# Doctor Pierce Extract of Smart-Weed, olive yellow



## epgorge

I haven't been buying bottle recently but one afternoon while on a drive with my wife, she insisted I go into this antique barn and look at the glass. I obeyed and this bottle was the first thing I saw when I came in the door. 
 This is a very clean bottle with one litte flea bit in the collared lip. It is the one on the left, I believe.
 front panel: Doctor/Pierce, lower space for label
 side panel R.V. Pierce M.D. 
 side panel Buffalo, N.Y.
 back panel: Extract of / Smart-Weed
 in olive yellow or lime. Kinda of a citron. 
 Joel


----------



## epgorge

A very nice bottle. Definately a keeper for the med collection.

 Joel


----------



## epgorge

more pics of a nice bottle


----------



## epgorge

RV Pierce M.D.


----------



## Tony14

i likee the color...kinda a clear/citron mix haha. Nice one!


----------



## Jim

Nice one, Joel. Man, you have a knack for finding bottles in really cool colors. I've only ever done it once, picked up a true lime green Dr. Kilmer's for $19. ~Jim


----------



## epgorge

I was thining about the bottle maker who made this, obviously by mistake or chance. Dr. Pierce smart-weed was a darker product and the color of the bottle surely wasn't tantamount to the bottle makers main task. So he didn't care. 100+ years and we collectors care and are quite happy he made a mistake. Then the next question is ... how many did he make? It is one of the prettiest yellow greens I have ever held in my hand. It has a nice warm feeling to it. Radiation?[]
 Here is a colored fruit jar I have for sale on ebay.... Atlas EZ, med amber. Very clean and probably will go for very little.


----------



## epgorge

Here is a better shot of the Atlas and if you look to the left jar you will see probably my favorite colored fruit jar, an Atals EZ yellow I picked up for a song in a barn.


----------



## epgorge

better yet..

 pretty color.


----------



## epgorge

Yes, thank you Lobe. That was used a bit more tongue in cheek as I was referring to any use of uranium to obtain the yellow in the glass.


----------



## idigjars

Joel, nice find.  It's always nice to find something to put on the shelf.  Are you going to sell that yellowish pint Atlas E-Z seal you have in your pic?  Shoot me a price.  Best regards!           Paul []


----------



## epgorge

I have been debating it... but would rather find a top for it and keep it. If I sold it I put it out to bid or try to get redbook price for it...  It is a really rare and nice color for such a common bottle. 

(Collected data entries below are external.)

(** The sweep and the LLGR transition do not panic. *)
Lemma handle_stale_ok rib ext peer_ip strategy (l : list AfiSafi) :
  rib_inv rib -> exists rib' d, handle_stale rib ext peer_ip l strategy = Some (rib', d) /\
    stale_result rib rib' peer_ip strategy (in_tables l) delta_new d.
Proof. apply handle_stale_from_ok. Qed.

End passes.

(** ** Marking *)
Definition mark peer_ip (p : Path) : Path := if is_from_peer p peer_ip then set_stale true p else p.

(** The tables before and after paths were marked under the keys in [P]. *)
Definition marked_paths peer_ip (rt rt' : RouteKey -> option Route) (P : RouteKey -> Prop) : Prop :=
  (forall key, ~ P key -> rt' key = rt key) /\
  forall key, P key -> map ref_path (opt_paths (rt' key)) = map (mark peer_ip) (map ref_path (opt_paths (rt key))) /\
    (rt' key = None <-> rt key = None).

Lemma rewritten_mark shared peer_ip next l next' l' :
  rewritten shared (mark_fn peer_ip) next l next' l' -> map ref_path l' = map (mark peer_ip) (map ref_path l).
Proof.
  intros E%rewritten_paths. rewrite E. clear E. induction (map ref_path l) as [|p ps IH]; [done|]. cbn. by f_equal.
Qed.

Lemma mark_stale_inv {K} (tag : K -> RouteKey) `{!Inj eq eq tag} ext peer_ip ids (l : list (K * Route)) :
  forall next (rt : RouteKey -> option Route) (l' : list (K * Route)) n next',
  routes_inv ids next rt -> NoDup l.*1 -> (forall k r, (k, r) ∈ l -> rt (tag k) = Some r) ->
  mark_stale ext next peer_ip l = (l', n, next') ->
  exists rt', routes_inv ids next' rt' /\ l'.*1 = l.*1 /\ (forall k r, (k, r) ∈ l' -> rt' (tag k) = Some r) /\
    marked_paths peer_ip rt rt' (fun key => exists k, k ∈ l.*1 /\ key = tag k).
Proof.
  induction l as [|[k r] l IH]; intros next rt l' n next' Hri Hnd Hl; cbn [mark_stale].
  { intros [= <- <- <-]. exists rt. split; [done|]. split; [done|]. split; [by intros ? ? ?%not_elem_of_nil|].
    split; [done|]. by intros key (k & ?%not_elem_of_nil & _). }
  destruct (mark_stale_paths ext next peer_ip (paths r)) as [[ps n1] next1] eqn:Em. apply mark_stale_paths_rw in Em as Hrw.
  destruct (mark_stale ext next1 peer_ip l) as [[l1 n2] next2] eqn:El. intros [= <- <- <-].
  cbn [fmap list_fmap fst] in Hnd. apply NoDup_cons in Hnd as [Hk Hnd].
  assert (rt (tag k) = Some r) as Hr by (apply Hl; by left).
  set (rt1 := fun key => if decide (key = tag k) then Some (mkRoute (route_key r) ps) else rt key).
  assert (ps <> []) as Hps.
  { destruct (ri_key _ _ _ Hri _ _ Hr) as [_ Hne]. intros ->. apply rewritten_mark in Hrw. by destruct (paths r). }
  assert (routes_inv ids next1 rt1) as Hri1.
  { assert (ids = ids ∖ list_to_set (omap local_id (gone_paths (dropped (mark_fn peer_ip)) (opt_paths (rt (tag k)))))) as ->.
    { assert (gone_paths (dropped (mark_fn peer_ip)) (opt_paths (rt (tag k))) = []) as ->; [|cbn; set_solver].
      induction (opt_paths (rt (tag k))) as [|p q IHq]; [done|]. by rewrite gone_cons. }
    eapply (rewrite_inv ext (mark_fn peer_ip) ids next next1 rt rt1 (tag k) ps); [apply mark_keeps|done| | | |].
    - intros key Hne. unfold rt1. by rewrite decide_False.
    - intros r0. unfold rt1. rewrite decide_True by done. intros [= <-]. cbn. split; [|done]. by apply (ri_key _ _ _ Hri).
    - by rewrite Hr.
    - unfold rt1. by rewrite decide_True. }
  destruct (IH next1 rt1 l1 n2 next2 Hri1 Hnd) as (rt2 & Hri2 & E1 & Hl2 & Hm); [|done|].
  { intros k0 r0 Hin. unfold rt1. rewrite decide_False; [apply Hl; by right|]. intros E. apply (inj _) in E as ->.
    apply Hk. apply list_elem_of_fmap. by exists (k, r0). }
  destruct Hm as [Hm1 Hm2].
  assert (rt2 (tag k) = Some (mkRoute (route_key r) ps)) as Hk2.
  { rewrite Hm1; [unfold rt1; by rewrite decide_True|]. intros (k0 & Hin & E). apply (inj _) in E as ->. done. }
  exists rt2. split; [done|]. split; [cbn; by f_equal|]. split; [intros k0 r0 [[= -> ->]|Hin]%elem_of_cons; [done|by apply Hl2]|].
  cbn [fmap list_fmap fst]. split.
  - intros key Hn. rewrite Hm1 by (intros (k0 & ? & ?); apply Hn; exists k0; split; [by right|done]).
    unfold rt1. rewrite decide_False; [done|]. intros ->. apply Hn. exists k. split; [by left|done].
  - intros key (k0 & [->|Hin]%elem_of_cons & ->).
    + rewrite Hk2, Hr. split; [|done]. cbn [opt_paths paths]. by eapply rewritten_mark.
    + destruct (Hm2 (tag k0)) as [H1 H2]; [by exists k0|]. revert H1 H2. unfold rt1. rewrite decide_False; [done|].
      intros E. apply (inj _) in E as ->. done.
Qed.

Lemma mark_table_inv `{Countable K} (tag : K -> RouteKey) `{!Inj eq eq tag} ext next peer_ip ids (m m' : gmap K Route) n next'
    (rt : RouteKey -> option Route) :
  routes_inv ids next rt -> (forall k, rt (tag k) = m !! k) -> mark_table ext next peer_ip m = (m', n, next') ->
  exists rt', routes_inv ids next' rt' /\ (forall k, rt' (tag k) = m' !! k) /\
    marked_paths peer_ip rt rt' (fun key => exists k, key = tag k).
Proof.
  intros Hri Hrt. unfold mark_table. destruct (mark_stale ext next peer_ip (map_to_list m)) as [[l n1] next1] eqn:E.
  intros [= <- <- <-].
  destruct (mark_stale_inv tag ext peer_ip ids (map_to_list m) next rt l n1 next1 Hri) as (rt' & Hri' & Ek & Hl & Hm1 & Hm2);
    [apply NoDup_fst_map_to_list|intros k r Hin; rewrite Hrt; by apply elem_of_map_to_list|done|].
  assert (forall k, k ∈ (map_to_list m).*1 <-> is_Some (m !! k)) as Hdom.
  { intros k. rewrite list_elem_of_fmap. split.
    - intros ([k0 r] & -> & Hin%elem_of_map_to_list). by exists r.
    - intros [r Hin]. exists (k, r). by rewrite elem_of_map_to_list. }
  exists rt'. split; [done|]. split.
  - intros k. destruct (decide (k ∈ (map_to_list m).*1)) as [Hin|Hn].
    + assert (k ∈ l.*1) as ([k0 r] & -> & Hin')%list_elem_of_fmap by by rewrite Ek. cbn [fst].
      rewrite (Hl _ _ Hin'). symmetry. apply elem_of_list_to_map_1; [rewrite Ek; apply NoDup_fst_map_to_list|done].
    + rewrite Hm1 by (intros (k0 & Hin & E0); apply (inj _) in E0 as ->; done). rewrite Hrt.
      rewrite (not_elem_of_list_to_map_1 l k) by by rewrite Ek. by apply eq_None_not_Some; rewrite <- Hdom.
  - split.
    + intros key Hn. apply Hm1. intros (k & _ & ->). apply Hn. by exists k.
    + intros key [k ->]. destruct (decide (k ∈ (map_to_list m).*1)) as [Hin|Hn]; [apply Hm2; by exists k|].
      rewrite Hm1 by (intros (k0 & Hin & E0); apply (inj _) in E0 as ->; done).
      assert (rt (tag k) = None) as -> by (rewrite Hrt; by apply eq_None_not_Some; rewrite <- Hdom). done.
Qed.

#[local] Instance tag4_inj : Inj eq eq (fun k => KPrefix (V4 k)).
Proof. by intros ? ? [= ->]. Qed.
#[local] Instance tag6_inj : Inj eq eq (fun k => KPrefix (V6 k)).
Proof. by intros ? ? [= ->]. Qed.
#[local] Instance tagls_inj : Inj eq eq KLinkState.
Proof. by intros ? ? [= ->]. Qed.

(** What marking leaves alone, and the mark. *)
Record mark_post rib rib' peer_ip (a : AfiSafi) : Prop := {
  mp_inv : rib_inv rib';
  mp_ids : lr_path_ids rib' = lr_path_ids rib;
  mp_max : lr_max_ls_entries rib' = lr_max_ls_entries rib;
  mp_paths : marked_paths peer_ip (get_route rib) (get_route rib') (fun key => in_table a key = true);
}.

(** A table replaced by its marked version, the rest as it was. *)
Lemma mark_post_table `{Countable K} (tag : K -> RouteKey) `{!Inj eq eq tag} rib rib' ext peer_ip a (m m' : gmap K Route) n next' :
  rib_inv rib -> (forall k, get_route rib (tag k) = m !! k) ->
  mark_table ext (lr_next rib) peer_ip m = (m', n, next') ->
  (forall k, get_route rib' (tag k) = m' !! k) -> (forall key, (~ exists k, key = tag k) -> get_route rib' key = get_route rib key) ->
  (forall key, in_table a key = true <-> exists k, key = tag k) ->
  ((forall k, m' !! k = None <-> m !! k = None) -> rib_safe rib') ->
  lr_path_ids rib' = lr_path_ids rib -> lr_max_ls_entries rib' = lr_max_ls_entries rib -> lr_next rib' = next' ->
  mark_post rib rib' peer_ip a.
Proof.
  intros (Hsafe & Ha & Hri) Hm Em Hm' Hother Htab Hsafe' Eids Emax Enext.
  destruct (mark_table_inv tag ext (lr_next rib) peer_ip _ m m' n next' (get_route rib) Hri Hm Em) as (rt' & Hri' & Hrt & Hmark1 & Hmark2).
  assert (forall key, get_route rib' key = rt' key) as Heq.
  { intros key. destruct (decide (in_table a key = true)) as [Ht|Ht].
    - apply Htab in Ht as [k ->]. by rewrite Hm', Hrt.
    - rewrite Hother by by rewrite <- Htab. symmetry. apply Hmark1. by rewrite <- Htab. }
  split; [|done|done|split].
  - split; [|split; [by rewrite Eids|]].
    + apply Hsafe'. intros k. rewrite <- Hrt, <- Hm. apply Hmark2. by exists k.
    + rewrite Eids, Enext. apply (routes_inv_ext _ next' next' rt'); [done|done|lia].
  - intros key Hn. rewrite Heq. apply Hmark1. by rewrite <- Htab.
  - intros key Hk. rewrite !Heq. apply Hmark2. by apply Htab.
Qed.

 On another note, I do have a multitude of dated lids I am going to put out to auction soon, including an SCA, / Patd Apr. / 10 1900 (just flea bites); 
 I have an Aug 8 1865 aqua (w chips);
 I have a LEADER FRUIT JAR / TRADE MARK
 In fact, it would be better for anyone to tell me what they are looking for and I will see if I have it. 
 Still more, I am looking for the bottle that goes to a Kline Pickle jar which was aqua blue but had amber streaks through it. dated /Oct 27 1863/. It has 'use pin" embossed accross the top. If anyone has a picture of the bottle it came wth I would appreciate seeing it. If I don't find the bottle, I would think about selling the top to someone who has the bottle but not the top. 

 I am on a drive to get my orphan lids on proper jars. Let me know if anyone needs anything.

 Joel 

 UPDATE: Paul ended up with the yellow jar.


----------



## epgorge

here are some of the lids. I also have tons of zinc and tin screw bands some with inserts some without. I also have quite a few glass stoppers in various colors and sizes. 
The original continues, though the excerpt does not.